Ela já não sabia ao certo o que planejara. Primeiro a mãe. Depois o pai. Era como se o destino gostasse de lhe retirar tudo o que tinha de importante. Dava até um medo fazer novos amigos, ousar imaginar novos sonhos. Quando era pequena, queria ser uma Beast Hunter como aquele homem de cabelos compridos e nome que lembrava uma ave alçando aos céus. Então, as coisas mudaram de repente, como a chuva de verão que deságua sem qualquer anúncio. E ela estava parada em meio à chuva, deixando-se molhar. Afogando-se.

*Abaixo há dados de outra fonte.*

(** * gdb::unique_ptr (C++03 emulation) and the safe bool idiom

    A shallow embedding of [gdb/common/safe-bool.h] and of the C++03 branch of
    [gdb/common/gdb_unique_ptr.h].

    Objects are named by identities; the program state is the store of the
    live owning pointers together with the trace of the calls made to the
    destruction policy.  Const member functions that only read [*this] are
    pure functions of the object's value; the others run in a state and
    error monad over the store, in which touching an object outside its
    lifetime has no result.

    Dereferencing and indexing read the pointee and own nothing; they are
    left out.  So are the comparisons of two owning pointers, which compare
    after a pointer conversion between the two pointee types, and
    [unique_malloc_ptr], whose policy calls [xfree], which is defined
    outside these two headers. *)

From stdpp Require Import base numbers option list gmap.

(** ** safe-bool.h *)

Module SafeBool.

(** [safe_bool_base::bool_type] is a pointer to a const member function of
    [safe_bool_base].  The class has one member function, so such a
    pointer is either 0 or the address of that member. *)
Inductive bool_type :=
| null_member_pointer
| address_of_this_type_does_not_support_comparisons.

(** [void this_type_does_not_support_comparisons () const {}] *)
Definition this_type_does_not_support_comparisons {T : Type} (self : T) : unit := tt.

(** [template <typename T> class safe_bool]: the CRTP parameter [T]
    implements [explicit_operator_bool]. *)
Class safe_bool (T : Type) := explicit_operator_bool : T → bool.

(** [operator bool_type () const] *)
Definition operator_bool_type {T} `{safe_bool T} (self : T) : bool_type :=
  if explicit_operator_bool self
  then address_of_this_type_does_not_support_comparisons
  else null_member_pointer.

(** The conversion the language applies to a pointer to member in a
    condition ([if (x)], [while (x)], [!x]): non-null is true. *)
Definition contextual_bool (b : bool_type) : bool :=
  match b with
  | null_member_pointer => false
  | address_of_this_type_does_not_support_comparisons => true
  end.

(** [bool operator== (const safe_bool<T> &lhs, const safe_bool<U> &rhs)] *)
Definition operator_eq {T U} `{safe_bool T} `{safe_bool U} (lhs : T) (rhs : U) : bool :=
  let _ := this_type_does_not_support_comparisons lhs in
  false.

(** [bool operator!= (const safe_bool<T> &lhs, const safe_bool<U> &rhs)] *)
Definition operator_ne {T U} `{safe_bool T} `{safe_bool U} (lhs : T) (rhs : U) : bool :=
  let _ := this_type_does_not_support_comparisons lhs in
  false.

End SafeBool.

(** ** gdb_unique_ptr.h *)

Module gdb.
Import SafeBool.

(** A raw [element_type *], as an address; [NULL] is address 0.  Pointer
    conversions between related pointee types are taken to keep the
    address. *)
Definition pointer := N.
Definition NULL : pointer := 0%N.

(** The identity of a C++ object: a variable, a parameter or a temporary. *)
Definition obj := nat.

(** The destruction policies whose bodies the header defines from language
    primitives: [default_delete<T>] and [default_delete<T[]>]. *)
Inductive deleter := default_delete | default_delete_array.

Global Instance deleter_eq_dec : EqDecision deleter.
Proof. solve_decision. Defined.

(** What the program does to the outside: a policy's [operator ()] entered
    with an address, and a non-null pointee destroyed by [delete] or
    [delete []]. *)
Inductive event :=
| Called (D : deleter) (ptr : pointer)
| Deleted (ptr : pointer)
| DeletedArray (ptr : pointer).

Global Instance event_eq_dec : EqDecision event.
Proof. solve_decision. Defined.

(** [class unique_ptr_base]: "Only the managed pointer is stored". *)
Record unique_ptr_base := Owning { m_ptr : pointer }.

(** [struct unique_ptr_base_ref] *)
Record unique_ptr_base_ref := Ref { ref_m_ptr : pointer }.

Record world := World {
  objs : gmap obj unique_ptr_base;   (* the owning pointers within their lifetime *)
  trace : list event                 (* oldest event first *)
}.

(** State and error monad. *)
Definition M (A : Type) : Type := world → option (A * world).

Global Instance M_ret : MRet M := λ A a w, Some (a, w).
Global Instance M_bind : MBind M := λ A B f m w,
  match m w with
  | Some (a, w') => f a w'
  | None => None
  end.

(** Reading [*this]. *)
Definition load (this : obj) : M unique_ptr_base := λ w,
  match objs w !! this with
  | Some u => Some (u, w)
  | None => None
  end.

(** [m_ptr = p] *)
Definition store_m_ptr (this : obj) (p : pointer) : M unit := λ w,
  match objs w !! this with
  | Some _ => Some (tt, World (<[this := Owning p]> (objs w)) (trace w))
  | None => None
  end.

(** The member initializer list [: m_ptr (p)] of a constructor: the
    lifetime of [this] begins. *)
Definition begin_lifetime (this : obj) (p : pointer) : M unit := λ w,
  match objs w !! this with
  | Some _ => None
  | None => Some (tt, World (<[this := Owning p]> (objs w)) (trace w))
  end.

(** The end of a destructor: the lifetime of [this] ends. *)
Definition end_lifetime (this : obj) : M unit := λ w,
  match objs w !! this with
  | Some _ => Some (tt, World (delete this (objs w)) (trace w))
  | None => None
  end.

Definition emit (e : event) : M unit := λ w,
  Some (tt, World (objs w) (trace w ++ [e])).

(** [delete ptr]: nothing happens for a null pointer. *)
Definition delete_expression (ptr : pointer) : M unit :=
  if decide (ptr = NULL) then mret tt else emit (Deleted ptr).

(** [delete [] ptr] *)
Definition delete_array_expression (ptr : pointer) : M unit :=
  if decide (ptr = NULL) then mret tt else emit (DeletedArray ptr).

(** [void operator () (T *ptr) const] of the policy [D]. *)
Definition operator_call (D : deleter) (ptr : pointer) : M unit :=
  emit (Called D ptr);;
  match D with
  | default_delete => delete_expression ptr
  | default_delete_array => delete_array_expression ptr
  end.

(** [bool explicit_operator_bool () const { return m_ptr != NULL; }] *)
Global Instance unique_ptr_base_safe_bool : safe_bool unique_ptr_base :=
  λ u, bool_decide (m_ptr u ≠ NULL).

(** [explicit unique_ptr_base (element_type *p = NULL) : m_ptr (p) {}] *)
Definition construct (this : obj) (p : pointer) : M unit := begin_lifetime this p.

(** [element_type *get () const { return m_ptr; }] *)
Definition get (this : obj) : M pointer := u ← load this; mret (m_ptr u).

(** The condition [if (this)], through [safe_bool::operator bool_type]. *)
Definition boolean_test (this : obj) : M bool :=
  u ← load this; mret (contextual_bool (operator_bool_type u)).

(** [release]: [pointer tmp = m_ptr; m_ptr = NULL; return tmp;] *)
Definition release (this : obj) : M pointer :=
  tmp ← get this;
  store_m_ptr this NULL;;
  mret tmp.

(** [unique_ptr_base (unique_ptr_base& a) : m_ptr (a.release ()) {}] *)
Definition construct_from (this a : obj) : M unit :=
  p ← release a; begin_lifetime this p.

(** [unique_ptr_base (unique_ptr_base_ref<element_type> ref) : m_ptr (ref.m_ptr) {}] *)
Definition construct_from_ref (this : obj) (ref : unique_ptr_base_ref) : M unit :=
  begin_lifetime this (ref_m_ptr ref).

(** [template<typename T1> operator unique_ptr_base_ref<T1> ()] *)
Definition operator_ref (this : obj) : M unique_ptr_base_ref :=
  p ← release this; mret (Ref p).

Section unique_ptr_base.
(** [template<typename T, typename D>] *)
Variable D : deleter.

(** [void call_deleter () { D d; d (m_ptr); }] *)
Definition call_deleter (this : obj) : M unit :=
  u ← load this; operator_call D (m_ptr u).

(** [void reset (element_type *p = NULL)] *)
Definition reset (this : obj) (p : pointer) : M unit :=
  u ← load this;
  if decide (p ≠ m_ptr u)
  then call_deleter this;; store_m_ptr this p
  else mret tt.

(** [operator= (unique_ptr_base &a) { reset (a.release ()); return *this; }] *)
Definition assign_from (this a : obj) : M unit :=
  p ← release a; reset this p.

(** [operator= (const unique_ptr_nullptr_t &) { reset (); return *this; }] *)
Definition assign_null (this : obj) : M unit := reset this NULL.

(** [operator= (unique_ptr_base_ref<element_type> ref)] *)
Definition assign_from_ref (this : obj) (ref : unique_ptr_base_ref) : M unit :=
  g ← get this;
  if decide (ref_m_ptr ref ≠ g)
  then call_deleter this;; store_m_ptr this (ref_m_ptr ref)
  else mret tt.

(** [~unique_ptr_base () { call_deleter (); }] *)
Definition destructor (this : obj) : M unit :=
  call_deleter this;; end_lifetime this.

(** [unique_ptr_base<T, D> move (unique_ptr_base<T, D> v) { return v; }]
    called on the lvalue [arg]: the parameter [v] is copy-initialized
    from [arg], the result object is copy-initialized from [v], and [v]
    is destroyed. *)
Definition move (v result arg : obj) : M unit :=
  construct_from v arg;;
  construct_from result v;;
  destructor v.

End unique_ptr_base.

(** [template<typename T1, typename D1> operator unique_ptr_base<T1, D1> ()
    { return unique_ptr_base<T1, D1> (this->release ()); }]: the operand
    of [return] is a temporary [tmp] built from the released address.  The
    copy constructor takes a non-const reference, which a temporary does
    not bind to, so the result object is built from [tmp] through
    [unique_ptr_base_ref]; then [tmp], emptied, is destroyed with its
    policy [D1]. *)
Definition operator_convert (D1 : deleter) (this tmp result : obj) : M unit :=
  p ← release this;
  construct tmp p;;
  ref ← operator_ref tmp;
  construct_from_ref result ref;;
  destructor D1 tmp.

End gdb.

Import SafeBool gdb.

(** ** Programs over owning pointers *)

(** The public operations, as a caller sequences them.  Results handed back
    to the caller (the released address, the observed value) are dropped. *)
Inductive op :=
| Construct (this : obj) (p : pointer)
| ConstructFrom (this a : obj)
| ConstructFromRef (this : obj) (ref : unique_ptr_base_ref)
| AssignFrom (D : deleter) (this a : obj)
| AssignNull (D : deleter) (this : obj)
| AssignFromRef (D : deleter) (this : obj) (ref : unique_ptr_base_ref)
| Get (this : obj)
| BooleanTest (this : obj)
| Release (this : obj)
| Reset (D : deleter) (this : obj) (p : pointer)
| Destroy (D : deleter) (this : obj)
| ToRef (this : obj)
| Convert (D1 : deleter) (this tmp result : obj).

Definition step (o : op) : M unit :=
  match o with
  | Construct this p => construct this p
  | ConstructFrom this a => construct_from this a
  | ConstructFromRef this ref => construct_from_ref this ref
  | AssignFrom D this a => assign_from D this a
  | AssignNull D this => assign_null D this
  | AssignFromRef D this ref => assign_from_ref D this ref
  | Get this => get this;; mret tt
  | BooleanTest this => boolean_test this;; mret tt
  | Release this => release this;; mret tt
  | Reset D this p => reset D this p
  | Destroy D this => destructor D this
  | ToRef this => operator_ref this;; mret tt
  | Convert D1 this tmp result => operator_convert D1 this tmp result
  end.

Resoluta, encarava o assassino de olhos de trevas. Ele que roubara os olhos daquele clã. Ele que roubara sua infância. Mas Arrietty não tinha as palavras que tanto ensaiara em seus piores pesadelos. Elas lhe faltavam. No momento mais importante, só conseguia se perguntar se fazia a coisa certa. Só conseguia pensar se desejava matá-lo. Brigara tantas vezes com o Kuruta, mas na dor eles eram reflexo um do outro. Exceto pelo fato de que Arrietty nunca matara ninguém e seria difícil começá-lo agora, quando aquele homem falava-lhe sobre seu pai.

O ladrão conhecera o andarilho. E, como todos que cruzavam seu caminho, enfeitiçara-se pelo seu modo de ser. Ela às vezes questionava se não seria uma maldição. Gostar assim de alguém dói. Dói demais. E Kuroro dizia-lhe palavras mansas e respeitosas. Lamentava a morte dele também. Naquele espaço de ódio e desesperança, faltava a coragem para matar. Faltava, acima de tudo, a coragem para admitir a derrota. Arrietty fracassara em seus planos. Kuroro não era o assassino que procurava. E, embora discordasse de seus métodos, não se sentia no direito de decidir sobre sua vida.

Arrietty ajoelhou-se. Não possuía mais lágrimas ou gritos. Apenas encarava aquele ladrão, encontrando o reconhecimento de quem admirara como ela. E os medos foram se esvaindo na percepção de que por tantos anos caçara um fantasma. Mas ela não se sentia só ou entristecida. Seu olhar era tênue.